13 arduous miles and the crazy reason I run them
In exactly one month I wake up well before the crack of dawn and run my second ever half marathon at Disney. Yes, this did in fact sound like a great idea in September when I signed up. Now that the days are numbered, I’m starting to wonder why in the world I thought this was a good idea. I even managed to talk my friend Taylor into running with me. Bless her. The things is. I don’t consider myself as a serious runner. The thought of getting up at 5 am to log a few dark miles before work sounds terrible. On the list of things I value most my sleep is like #2. Some days #1. I don’t run to be skinny, although it is girl scout cookie season. I run because it’s a challenge for myself. A classic man versus self struggle. Some days I’m the protagonist and others the antagonist. I can run 1 mile and feel like I’m going to collapse and other days I can run 6 and it feel like a walk around the block. Running has nothing to do with my physical state, but everything to do with my mental state. On days when it’s a bad run I have no one to blame but myself. But then there are those days when I feel like I can take on the world because I ran 7 freaking miles and lived to tell about it. Sure, I may look like a runner to you because you don’t run at all but I see people like my friend Melissa, who puts my running to shame daily. I’ve learned one thing about running: Being dead last is way better than never having run at all.
Still wondering why this “kind of a runner” signed up for another half marathon?? Me too. Here’s what happened: Back in September, I had no current “projects” or things to look forward too. My summer travels were over and I was in mourning as I landed for the last time. Work was back in full swing and the daily grind had set in. I need something to look forward to and work for. I wanted to do something hard and feel good about myself when I finished. So when Disney posted the new Star Wars Darkside run I decided that would be my next challenge. I convinced one friend to run with me then she went and got herself knocked up all of 9 months before the race. Sure, that “wasn’t planned”. I signed up any way because I just do crazy things sometimes.

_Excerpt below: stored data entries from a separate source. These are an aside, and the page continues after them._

(** C8.  After [interruptAudio] at clock [t]: every source that was in the
    scheduled list has been stopped (and is otherwise unchanged); the list is
    empty; the watermark equals [t] when a playback context exists; and a
    frame enqueued afterwards, at any clock reading [t' >= t], is scheduled to
    start at [t'].  With nothing scheduled the call stops no source and
    changes no field but the watermark; in a state the scheduler can reach,
    that watermark was not in the future, so the start time of every later
    frame is the same with or without the call. *)
Theorem interruptAudio_resets (st : State) (t t' : Q) (a : list Z) :
  a <> [] -> t <= t' ->
  let st' := interruptAudio st t in
  (forall ref n, In ref (scheduledSources st) ->
                 nth_error (nodes st) ref = Some n ->
                 nth_error (nodes st') ref = Some (stopped_copy n))
  /\ scheduledSources st' = []
  /\ (playbackAudioContext st = true -> nextStartTime st' = t)
  /\ (exists s, scheduled_start st' t' a = Some s /\ s == t')
  /\ (scheduledSources st = [] ->
      nodes st' = nodes st
      /\ playbackAudioContext st' = playbackAudioContext st
      /\ playbackAnalyser st' = playbackAnalyser st
      /\ (playbackAudioContext st = false -> st' = st))
  /\ (forall w, reachable w -> scheduledSources (svc w) = [] ->
        nextStartTime (svc w) <= clock w
        /\ forall t2, clock w <= t2 ->
             exists s1 s2,
               scheduled_start (interruptAudio (svc w) (clock w)) t2 a = Some s1
               /\ scheduled_start (svc w) t2 a = Some s2
               /\ s1 == s2).
Proof.
  intros Ha Ht st'. subst st'. split; [|split; [|split; [|split; [|split]]]].
  - intros ref n Hin Hn. cbn [interruptAudio nodes]. rewrite stop_all_nth, Hn. cbn.
    replace (existsb (Nat.eqb ref) (scheduledSources st)) with true; [reflexivity|].
    symmetry. apply existsb_exists. exists ref. split; [exact Hin|apply Nat.eqb_refl].
  - reflexivity.
  - intros Hc. cbn. rewrite Hc. reflexivity.
  - rewrite (scheduled_start_nonempty _ t' a Ha). eexists. split; [reflexivity|].
    unfold ensure_context, interruptAudio. cbn.
    destruct (playbackAudioContext st); cbn.
    + apply Q.max_r. exact Ht.
    + apply Q.max_id.
  - intros Hs. cbn. rewrite Hs. repeat split.
    intros Hc. destruct st as [c an nst src nds]. cbn in *. subst. reflexivity.
  - intros w Hr Hs. pose proof (idle_watermark_in_past w Hr Hs) as Hle.
    split; [exact Hle|]. intros t2 Ht2.
    rewrite !(scheduled_start_nonempty _ t2 a Ha).
    eexists. eexists. split; [reflexivity|]. split; [reflexivity|].
    unfold ensure_context, interruptAudio. cbn.
    destruct (playbackAudioContext (svc w)); cbn.
    + rewrite !Q.max_r by lra. reflexivity.
    + reflexivity.
Qed.
(** ** The build as a whole *)

(** What [load_ipx_interfaces] returns and leaves in the store. *)
Definition load_post (w : world) (hi : gmap loc ipx_interface_t)
    (ha : gmap loc ipx_interface_ip_t) (bf : gset loc) (n k : nat)
    (r : outcome ptr) : Prop :=
  match sys (alloc_ok w) k (os_script w) with
  | SysAdapters l k1 sc' =>
      match build (alloc_ok w) (get_iface_config w) (get_primary_iface w) k1 [] l with
      | Built L k' =>
          ∃ lg hi' ha' sh q n',
            r = Ok q (W (set_log lg (set_os_script sc' (count_build w))) hi' ha' bf n' k')
            ∧ n < n' ∧ below n' hi' ∧ below n' ha'
            ∧ (∀ y, y ≤ n → hi' !! y = hi !! y)
            ∧ (∀ y, y ≤ n → ha' !! y = ha !! y)
            ∧ iface_list hi' ha' q sh L
            ∧ sh_above (S n) sh
      | OutOfMemory k' =>
          ∃ lg hi' ha' n',
            r = Ok None (W (set_log lg (set_os_script sc' (count_build w))) hi' ha'
                           ({[n]} ∪ bf) n' k')
            ∧ n < n' ∧ below n' hi' ∧ below n' ha'
            ∧ (∀ y, y ≤ n → hi' !! y = hi !! y)
            ∧ (∀ y, y ≤ n → ha' !! y = ha !! y)
            ∧ (∀ y, n < y → hi' !! y = None)
            ∧ (∀ y, n < y → ha' !! y = None)
      | NullDeref => r = Fault NullPointer
      | Unspecified => True
      end
  | SysNone k' sc' =>
      ∃ lg n', n ≤ n'
        ∧ r = Ok None (W (set_log lg (set_os_script sc' (count_build w))) hi ha bf n' k')
  | SysHang => r = Fault Hang
  end.

(** ** The cache *)

(** Every live object was handed out by the allocator. *)
Definition store_ok (s : store) : Prop :=
  below (next_loc s) (ifaces s)
  ∧ below (next_loc s) (ips s)
  ∧ ∀ x, x ∈ bufs s → x < next_loc s.

(** The cache variable heads a well-formed list of interfaces. *)
Definition cache_inv (w : world) : Prop :=
  store_ok (mem w)
  ∧ ∃ sh L, iface_list (ifaces (mem w)) (ips (mem w)) (interface_cache w) sh L.

(** No allocation request is refused from now on. *)
Definition all_ok (w : world) : Prop :=
  ∀ j, allocs (mem w) ≤ j → alloc_ok w j = true.

(** The cache is older than its time to live at the next reading of the
    clock. *)
Definition stale (w : world) : Prop :=
  (clock w (time_calls w) - interface_cache_ctime w > INTERFACE_CACHE_TTL)%Z.

(** The configuration and the oracles, which no function of the module
    changes. *)
Definition same_env (w w' : world) : Prop :=
  alloc_ok w' = alloc_ok w
  ∧ clock w' = clock w
  ∧ cs_init_ok w' = cs_init_ok w
  ∧ get_iface_config w' = get_iface_config w
  ∧ get_primary_iface w' = get_primary_iface w.

(** The list that a rebuild puts in the cache: [None] when the rebuild does
    not come back, or when the allocation of a binding is refused. *)
Definition rebuild_spec (w : world) : option (list Interface) :=
  match sys (alloc_ok w) (allocs (mem w)) (os_script w) with
  | SysAdapters l k1 _ =>
      match build (alloc_ok w) (get_iface_config w) (get_primary_iface w) k1 [] l with
      | Built L _ => Some L
      | OutOfMemory _ => Some []
      | NullDeref => None
      | Unspecified => None
      end
  | SysNone _ _ => Some []
  | SysHang => None
  end.

(** The answers of the operating system left over by a rebuild. *)
Definition script_after (w : world) : list gai_reply :=
  match sys (alloc_ok w) (allocs (mem w)) (os_script w) with
  | SysAdapters _ _ sc' => sc'
  | SysNone _ sc' => sc'
  | SysHang => []
  end.

(** The list that a call of a query function finds in the cache once the
    cache was renewed. *)
Definition list_spec (w : world) : option (list Interface) :=
  if decide (stale w) then rebuild_spec w else snapshot w.

(** ** Looking an interface up *)

(** The element that [ipx_interface_by_index] selects: the loop counts up
    from [i0] and stops at the node whose count is [index]. *)
Fixpoint nth_from (index i0 : Z) (L : list Interface) : option Interface :=
  match L with
  | [] => None
  | v :: L' => if decide (i0 = index) then Some v else nth_from index (i0 + 1) L'
  end.

(** The element that [ipx_interface_by_addr] selects: the first one with
    the network and node numbers asked for. *)
Fixpoint find_addr (net node : Z) (L : list Interface) : option Interface :=
  match L with
  | [] => None
  | v :: L' =>
      if decide (network_number v = net ∧ node_number v = node) then Some v
      else find_addr net node L'
  end.

(** The outcome of a successful [copy_ipx_interface] of an interface that
    denotes [v], from a store whose next free location is [n]. *)
Definition copy_post (w : world) (hi : gmap loc ipx_interface_t)
    (ha : gmap loc ipx_interface_ip_t) (bf : gset loc) (n k : nat)
    (v : Interface) (r : outcome ptr) : Prop :=
  ∃ ha' ils' q n' k',
    r = Ok (Some n)
          (W w (<[n := mk_iface (hardware_address v) (network_number v)
                          (node_number v) q None None]> hi) ha' bf n' k')
    ∧ n < n' ∧ k < k' ∧ below n' ha'
    ∧ (∀ y, y < n → ha' !! y = ha !! y)
    ∧ ip_list ha' q ils' (addresses v)
    ∧ (∀ y, y ∈ ils' → n < y).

Despite my lack of better judgment when I registered, I remind myself why I repeatedly do this. I’ve learned two things about life in the past few years. One being that you can do hard things and the second being that you should do the hard things.
Is running a half marathon physically hard? Absolutely! While this is all relative to the individual running the race, I don’t know anyone who says 13.1 is an “easy jog around the block”. Personally It’s the mental challenge that gets me when I run. When I beat not only myself but the dumb enemy telling me I can’t between miles 7 and 8. I really hate those two damn miles.
As much as I love the finish line of a half marathon, the fun little community 5k with friends is just as much fun. Some people hesitate to run with me because they feel that they can’t keep up and it wouldn’t be any fun. I get that, but here’s the deal. I know good and well which one of my friends can run and which ones can’t. If I really want to run a race and you don’t run, I’m not going to ask you. But if it’s one of those silly color runs or whatever then I will invite you because I just like to have a good time.
My amazing work family has run multiple 5ks this year and we all run on our own and cheer each other on as we finish. Then we get a beer. We do it for the challenge of beating ourselves and the fun of doing something with friends. So even if just the 5k is enough of a challenge, I say do it! You will be so glad you did even if it hard. Even if you are slower than a turtle running through peanut butter, I encourage you to try it.
Now run along and go do something hard. You never know, there might be girl scout cookies at the end.